This year, the big data market has grown by almost 20%. By 2020 there will be about 40 trillion gigabytes (40 sextillion bytes) of data. Right now, internet users generate about 2.5 quintillion bytes of data each day, just on the internet (a quintillion is 1 followed by 18 zeros!). Let’s visualise that a little for you, if you took 2.5 quintillion pennies, one for each byte of data, and laid them out flat, they would cover the Earth – five times over.
It is safe to say that data is everywhere. We are constantly creating, downloading and trading it. It is more valuable than oil, but unlike oil, there is an infinite supply and it can be used over and over, analysed and reanalysed to provide new insights, perspectives and value.
Although we are getting better at making data useful and usable, still only a small percentage is properly tagged, analysed and understood. This means only a small percentage is living up to its potential value. We have already seen how data can be used for bad, through misleading articles or even meddling in politics.

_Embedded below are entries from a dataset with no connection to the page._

(* ===== verification/FbsRace.v ===== *)
(** * Two threads in one store

    [FileBlockStore] has no lock, and the handlers of a published store run on
    the workers of an event manager.  [put_open] and [put_finish] are the two
    parts of [putBlock] around its first system call.  When two threads are in
    [putBlock] for the same key at the same time, the block can be one that
    no order of the two calls gives.  The theorems about published stores
    ([RemoteNet]) are about servers that run one handler at a time. *)

From S2P Require Import Prelude BloomFilter CppString Posix FileBlockStore FileBlockStoreProps.
From Stdlib Require Import ZArith Lia Ascii.
From stdpp Require Import base gmap strings fin_maps numbers list.

Local Open Scope Z_scope.

Module FbsRace.
Import FileBlockStore.

Section Parts.
Context {W : Type} `{Posix W}.

(** Up to [open]: [None] when the call is refused. *)
Definition put_open (key : string) (this : t) (w : W) : outcome (option Z * W) :=
  if _freeBlocks this <=? 0 then Ok (None, w)
  else p ← get_fullpath (_path this) key; Ok (os_open_trunc (c_str p) w).

(** The rest, with the descriptor. *)
Definition put_finish (key : string) (data : list Z) (fd : Z) (this : t) (w : W) : outcome (bool * t * W) :=
  if Z.of_nat (length data) >? to_u64 (_blocksize this) then Ok (false, this, w)
  else
    let '(n, w) := os_write fd data w in
    if negb (n =? _blocksize this) then Ok (false, this, w)
    else
      let w := os_close fd w in
      bf ← BloomFilter.set (_bloomfilter this) key;
      Ok (true,
          with_index bf ({[key]} ∪ _blockset this) (to_u32 (_freeBlocks this - 1))
                     (to_u32 (_usedBlocks this + 1)) this, w).

Lemma put_parts key data this w :
  putBlock key data this w =
  ('(fd, w) ← put_open key this w;
   match fd with Some fd => put_finish key data fd this w | None => Ok (false, this, w) end).
Proof.
  unfold putBlock, put_open. destruct (_freeBlocks this <=? 0); [done|].
  destruct (get_fullpath (_path this) key); [|done]. cbn [mbind outcome_bind].
  by destruct (os_open_trunc _ w) as [[fd|] w1].
Qed.

(** Both threads open the file, then the first and the second one go on. *)
Definition racing_puts (key : string) (data1 data2 : list Z) (this : t) (w : W) :
    outcome (bool * bool * t * W) :=
  '(fd1, w) ← put_open key this w;
  '(fd2, w) ← put_open key this w;
  fd1 ← deref fd1;
  fd2 ← deref fd2;
  '(b1, this, w) ← put_finish key data1 fd1 this w;
  '(b2, this, w) ← put_finish key data2 fd2 this w;
  Ok (b1, b2, this, w).

Definition serial_puts (key : string) (data1 data2 : list Z) (this : t) (w : W) :
    outcome (bool * bool * t * W) :=
  '(b1, this, w) ← putBlock key data1 this w;
  '(b2, this, w) ← putBlock key data2 this w;
  Ok (b1, b2, this, w).

(** What a client reads afterwards. *)
Definition then_get (key : string) (r : outcome (bool * bool * t * W)) : outcome (bool * bool * option (list Z)) :=
  '(b1, b2, this, w) ← r; '(block, _) ← getBlock key this w; Ok (b1, b2, block).

End Parts.

(** A whole block and a short one: the first call reports success, the second
    one failure, and the block that is read is neither. *)
Example racing_puts_mix :
  let this := FbsProps.store0 in
  let w := MemFs.disk ∅ 4 40000 in
  then_get "b" (racing_puts "b" [1; 2; 3; 4] [9] this w) = Ok (true, false, Some [9; 2; 3; 4]) /\
  then_get "b" (serial_puts "b" [1; 2; 3; 4] [9] this w) = Ok (true, false, Some [9]) /\
  then_get "b" (serial_puts "b" [9] [1; 2; 3; 4] this w) = Ok (false, true, Some [1; 2; 3; 4]).
Proof. vm_compute. done. Qed.

End FbsRace.
(* ===== verification/ServiceNode.v ===== *)
(** * The peer-to-peer service node (src/src/rpc/service_node.h, .cc)

    A node keeps its peer connections, the reference-counted members of each
    group and the callbacks interested in a group.  [Internal] is the class
    of the same name.  An RPC client is the list of calls written to it, a
    callback is a number, and [log] records every callback invocation in
    order.  Operations run under the node's mutex and are atomic steps, except
    that [RPCAddPeer] looks its address up and connects before it takes the
    mutex ([addPeer_lookup], [addPeer_locked]).  [NodeFacts] relates what a
    callback was told to the members of its group; [NodeProps] holds the
    properties. *)

From S2P Require Import Prelude.
From Stdlib Require Import ZArith Lia Ascii.
From stdpp Require Import base gmap strings fin_maps numbers relations list.

Local Open Scope Z_scope.

Module ServiceNode.

(** ** Data *)

Inductive arg : Type := AStr (s : string) | AU16 (n : Z).

(** [call<bool, ...>(name, args)]. *)
Record request : Type := Request { rpc_name : string; rpc_args : list arg }.

#[global] Instance arg_eq_dec : EqDecision arg.
Proof. solve_decision. Defined.
#[global] Instance request_eq_dec : EqDecision request.
Proof. solve_decision. Defined.

(** A connected [RPCClient]: the calls made on it, oldest first. *)
Record peer : Type := Peer { calls : list request }.

Definition call (r : request) (p : peer) : peer := Peer (calls p ++ [r]).

(** A callback was invoked with a member name and added/removed. *)
Record event : Type := Fired { ev_cb : nat; ev_name : string; ev_added : bool }.

Abbreviation HostPortPair := (string * Z)%type.
Abbreviation members := (gmap string Z).

Record Internal : Type := Node {
  _host : string;
  _port : Z;
  _peers : gmap HostPortPair peer;
  _groups : gmap string members;
  _group_callbacks : gmap string (list nat);
  log : list event
}.

Definition create (host : string) (port : Z) : Internal := Node host port ∅ ∅ ∅ [].
(* ===== verification/Mesh.v ===== *)
(** * A network of service nodes (src/src/rpc/service_node.h, .cc)

    [ServiceNode] follows one node; here any number of them talk to each
    other.  A [mesh] holds the nodes by address, the calls that have been
    written and not yet executed, the threads that are between the two parts
    of [RPCAddPeer], and the broken connections whose owner has not noticed
    yet.  Workers may execute all of these in any order.  Nodes come up,
    connect to each other, announce members and leave for good, by crashing
    or in an orderly way; members are not removed here (see [MeshMembers]).
    [MeshFacts] proves the invariant of the gossip, [MeshProps] that it ends,
    and that it ends with cliques of nodes that agree on all groups. *)

From S2P Require Import Prelude ServiceNode.
From Stdlib Require Import ZArith Lia Ascii Relation_Operators Lexicographic_Product.
From stdpp Require Import base gmap strings fin_maps numbers relations list.

Local Open Scope Z_scope.

Module Mesh.
Import ServiceNode.

(** A call: who wrote it, to whom. *)
Abbreviation envelope := (HostPortPair * HostPortPair * request)%type.

Record mesh : Type := mkMesh {
  nodes : gmap HostPortPair Internal;
  soup : list envelope;
  connecting : list (HostPortPair * HostPortPair);
  lost : list (HostPortPair * HostPortPair);
  gone : gset HostPortPair
}.

Definition empty_mesh : mesh := mkMesh ∅ [] [] [] ∅.

Definition add_peer (x : HostPortPair) : request := Request "addPeer" [AStr x.1; AU16 x.2].
Definition add_group (g v : string) : request := Request "addToGroup" [AStr g; AStr v].

(** The calls a node has written to its peers since they were last taken. *)
Definition outbox (this : Internal) : list (HostPortPair * request) :=
  '(b, p) ← map_in_order pair_le (_peers this); (fun r => (b, r)) <$> calls p.
(** The receive loop of the server takes the complete requests off the
    stream, in order, and keeps the rest. *)
Lemma server_loop_spec ms : forall fuel q (this : Server St),
  Forall (fun m => is_u64 m.1.1) ms -> s_pac this ++ q = concat (enc_request <$> ms) ->
  (length (s_pac this) < fuel)%nat ->
  exists ms1 ms2 p', ms = ms1 ++ ms2 /\ p' ++ q = concat (enc_request <$> ms2) /\
    unpack_next p' = None /\
    server_loop fuel this =
    Ok (with_tasks p' ((fun m => request_task (s_funcs this) m.1.1 m.1.2 m.2) <$> ms1) this).
Proof.
  induction ms as [|[[id name] args] ms IH]; intros [|fuel] q this Hu64 Heq Hf; try lia; cbn [server_loop].
  - apply app_eq_nil in Heq as [Hp ->]. rewrite Hp, unpack_nil. exists [], [], [].
    split_and!; try done; [apply unpack_nil|]. unfold with_tasks, with_buffer. simpl. rewrite app_nil_r, <- Hp.
    by destruct this.
  - apply Forall_cons in Hu64 as [Hid Hu64]. cbn [fmap list_fmap concat] in Heq.
    destruct (cut_first _ _ _ _ _ _ (request_delimited id name args Hid) Heq)
      as [(o & p' & Hn & Hc & Heq' & Hlt)|Hn].
    + rewrite Hn, Hc. set (this1 := with_buffer _ _ _).
      destruct (IH fuel q this1 Hu64 Heq' ltac:(simpl; lia)) as (ms1 & ms2 & p2 & -> & Hp2 & Hnone & ->).
      exists ((id, name, args) :: ms1), ms2, p2. split_and!; try done.
      unfold with_tasks, with_buffer, this1. simpl. by rewrite <- app_assoc.
    + rewrite Hn. exists [], ((id, name, args) :: ms), (s_pac this). split_and!; try done.
      unfold with_tasks, with_buffer. simpl. rewrite app_nil_r. by destruct this.
Qed.

Definition accept_all (ms : list (Z * list Z)) (this : Client) : Client :=
  foldl (fun st m => accept_response m.1 m.2 st) this ms.

Lemma accept_with_pac id raw p this :
  accept_response id raw (with_pac p this) = with_pac p (accept_response id raw this).
Proof. unfold accept_response. simpl. by destruct (_respCallbacks this !! id). Qed.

But when data is good, it is really good. So, it makes sense that we should strive to analyse and present it in the most effective, honest and hopefully beautiful way possible. No one is doing that better than data visualisers and data journalists.
A few weeks ago, I attended Encode’s inaugural conference…

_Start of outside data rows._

(** A server, its registered functions, their state and its connections. *)
Record net : Type := mkNet {
  n_funcs : gmap string (RPCFunc St);
  n_state : St;
  n_links : list link
}.

Definition init (funcs : gmap string (RPCFunc St)) (st : St) : net := mkNet funcs st [].

(** [RPCServer::onAccept] creates a connection with the shared functions. *)
Inductive step (n : net) : net -> Prop :=
  | step_connects : step n (mkNet (n_funcs n) (n_state n) (n_links n ++ [new_link (n_funcs n)]))
  | step_link k l done l' st' :
      n_links n !! k = Some l -> link_step l (n_state n) done l' st' ->
      step n (mkNet (n_funcs n) st' (<[k := l']> (n_links n))).

(** The [i]-th call of the [k]-th connection. *)
Definition call_of (n : net) (c : nat * nat) : option (string * list Z) :=
  n_links n !! c.1 ≫= fun l => n_calls l !! c.2.

(** The registered functions executed one after the other. *)
Fixpoint serial (funcs : gmap string (RPCFunc St)) (calls : nat * nat -> option (string * list Z))
    (order : list (nat * nat)) (st : St) : outcome (list (nat * nat * list Z) * St) :=
  match order with
  | [] => Ok ([], st)
  | c :: order =>
      '(name, args) ← deref (calls c);
      func ← deref (funcs !! name);
      '(raw, st) ← func args st;
      '(log, st) ← serial funcs calls order st;
      Ok ((c, raw) :: log, st)
  end.

(** [log] explains the net: its calls, executed one after the other in this
    order from the state [st0], return these results and lead to the state of
    the server; no call occurs twice; and every answer a client has received
    is the result of its call in [log]. *)
Record linearised (st0 : St) (n : net) (log : list (nat * nat * list Z)) : Prop := {
  lin_once : NoDup log.*1;
  lin_serial : serial (n_funcs n) (call_of n) log.*1 st0 = Ok (log, n_state n);
  lin_answers k l i raw :
    n_links n !! k = Some l -> c_futures (n_client l) !! i = Some (Some raw) -> (k, i, raw) ∈ log
}.

End Net.
#[global] Arguments link : clear implicits.
#[global] Arguments net : clear implicits.
End Net.

Module LinkFacts.
Import Rpc RpcFacts Net.

Lemma elem_of_delete_or {A} (l : list A) i x : x ∈ l -> x ∈ delete i l \/ l !! i = Some x.
Proof.
  destruct (l !! i) as [y|] eqn:E; intros Hx.
  - rewrite delete_take_drop. rewrite <- (take_drop_middle l i y E) in Hx. set_solver.
  - left. by rewrite delete_take_drop, take_ge, drop_ge, app_nil_r by
      (apply lookup_ge_None in E; lia).
Qed.

Lemma delete_incl {A} (l : list A) i x : x ∈ delete i l -> x ∈ l.
Proof.
  intros [j Hj]%list_elem_of_lookup. destruct (decide (j < i)%nat).
  - rewrite list_lookup_delete_lt in Hj by done. by eapply list_elem_of_lookup_2.
  - rewrite list_lookup_delete_ge in Hj by lia. by eapply list_elem_of_lookup_2.
Qed.

Section Invariant.
Context {Obj : Type} `{Msgpack Obj} `{!MsgpackLaws Obj} {St : Type}.

Definition known (calls : list (string * list Z)) (funcs : gmap string (RPCFunc St)) : Prop :=
  forall name args, (name, args) ∈ calls -> name ∈ dom funcs.

Definition task_id (t : task St) : option Z :=
  match t with TCall id _ _ => Some id | TDisconnect => None end.

(** The invariant: [pend] are the requests the server has not taken off the
    stream, [ans] the calls that were executed, with their results, and
    [resps] the responses the client has not taken off the stream. *)
Record core (calls : list (string * list Z)) (ans : list (nat * list Z)) (sv : Server St) (cl : Client)
    (pend : list (Z * string * list Z)) (resps : list (Z * list Z)) : Prop := {
  core_small : Z.of_nat (length calls) < 2 ^ 64;
  core_reqId : _reqId cl = Z.of_nat (length calls);
  core_next : c_next cl = length calls;
  core_pend id name args : (id, name, args) ∈ pend ->
    exists i, id = Z.of_nat i /\ calls !! i = Some (name, args);
  core_tasks id func args : TCall id func args ∈ s_tasks sv ->
    exists i name, id = Z.of_nat i /\ calls !! i = Some (name, args) /\ s_funcs sv !! name = Some func;
  core_ans i raw : (i, raw) ∈ ans -> (i < length calls)%nat;
  core_unset id raw : (id, raw) ∈ s_unset sv -> exists i, id = Z.of_nat i /\ (i, raw) ∈ ans;
  core_resps id raw : (id, raw) ∈ resps -> exists i, id = Z.of_nat i /\ (i, raw) ∈ ans;
  core_callbacks id f : _respCallbacks cl !! id = Some f ->
    id = Z.of_nat f /\ (f < length calls)%nat /\ (f ∉ (c_tasks cl).*1) /\ c_futures cl !! f = None;
  core_scheduled f raw : (f, raw) ∈ c_tasks cl -> (f, raw) ∈ ans /\ c_futures cl !! f = None;
  core_once : NoDup (c_tasks cl).*1;
  core_set f v : c_futures cl !! f = Some v ->
    match v with Some raw => (f, raw) ∈ ans | None => c_connected cl = false /\ (f < length calls)%nat end;
  core_exec : NoDup (pend.*1.*1 ++ omap task_id (s_tasks sv) ++ (Z.of_nat <$> ans.*1));
  core_covered : known calls (s_funcs sv) -> c_connected cl = true ->
    s_connected sv = true /\ (TDisconnect ∉ s_tasks sv) /\
    forall i, (i < length calls)%nat ->
      is_Some (c_futures cl !! i) \/ i ∈ (c_tasks cl).*1 \/
      _respCallbacks cl !! Z.of_nat i = Some i /\
      (Z.of_nat i ∈ pend.*1.*1 \/ (exists func args, TCall (Z.of_nat i) func args ∈ s_tasks sv) \/
       Z.of_nat i ∈ (s_unset sv).*1 \/ Z.of_nat i ∈ resps.*1)
}.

It was called Encode: Data Journeys in Design, Journalism and Education. Short answer? It was epic. The most enlightening learning from the two days is the myriad of different ways and breadth of sectors in which data visualisation is, can and could be used for good, across the world; from healthcare to art and music.
So, to give you just a peek at what data can really do, I wanted to share some examples that stuck with me. Just a couple of ways that data can be used for good, to make a difference in our lives.
Data visualisation in medicine and healthcare
There is a lot of data in medicine; such as the vital signs monitors measuring heart rate and blood pressure. But they were created by practitioners, not data visualisers and have remained relatively unchanged for years.
Though not ineffective in fulfilling their basic job of displaying vital signs, this is just one example of where there is much more opportunity for added value, where data is not reaching its full potential. If that data was recorded, the integration of robotics, big data analysis and visualisation could create real-time insights, trends and health status outputs before a doctor even steps in the room. Potentially reducing the burden on health services.
If this data was recorded, analysed and visualised properly, it could also be used to aid conversations with patients. Visual data is processed 6000x more rapidly that text and far more effective, a picture is worth (six) thousand words. You can talk to someone as much as you like about percentage increases in health risk or prevalence of disease, but for some people, numbers mean very little. But when visualised or contextualised, even in terms of the patient’s own data and life, it can help change behaviour.
For years, the use of digital twins has been used in fields such as space exploration. Space shuttles are for all intents and purposes, priceless. So, running tests or practice launches with the actual equipment is, understandably, not feasible. Enter digital twins. Having an accurate digital replica of a space shuttle allows NASA, for example, to run simulated launches and tests and fail, without damaging any actual assets. Ultimately increasing safety and reliability to a level that would be unimaginable without the use of this technology. This is also true of the shipping industry. The use of digital twins is becoming more and more integral, improving safety, performance and efficiency.
But it is the other potential applications of digital twins that are most game changing. Computers can understand data in its raw format. As the flawed beings we are, humans need more meaningful representations of data to understand what the heck is going on. We do not decide anything in a vacuum. We are emotional, irrational and bias by nature and this affects how we make decisions.
Recent trials have seen digital replicas of entire cities created that have implications on everything from crowd control to government policy decisions and the environment. There are even examples of this in the UK. Forgetting for a moment the obvious data protection issues, creating full digital replicas of real cities and their inhabitants that run autonomously, operating purely off the data, could offer insights and make decisions without the irrationality and bias of humans.
It could test the efficacy of policy changes targeting the protection of the environment or crowd control measures. It could help predict disasters before they happen and maybe even prevent them. It could also suggest solutions we perhaps did not consider. It could use all the available information and make decisions at a higher level of logic, not possible for humans.
We live in a data-driven, machine-intermediated world…
It is unavoidable. Data is everywhere. But how we use and present this data will determine its value. We could use it for the betterment of society. To learn about our world, test our ideas and make better decisions. We could be heroes. Or we can be villains. We could use it to manipulate and mislead. The decision is ours to make, we just have to hope we make the right one. Or maybe we should just see what the data says?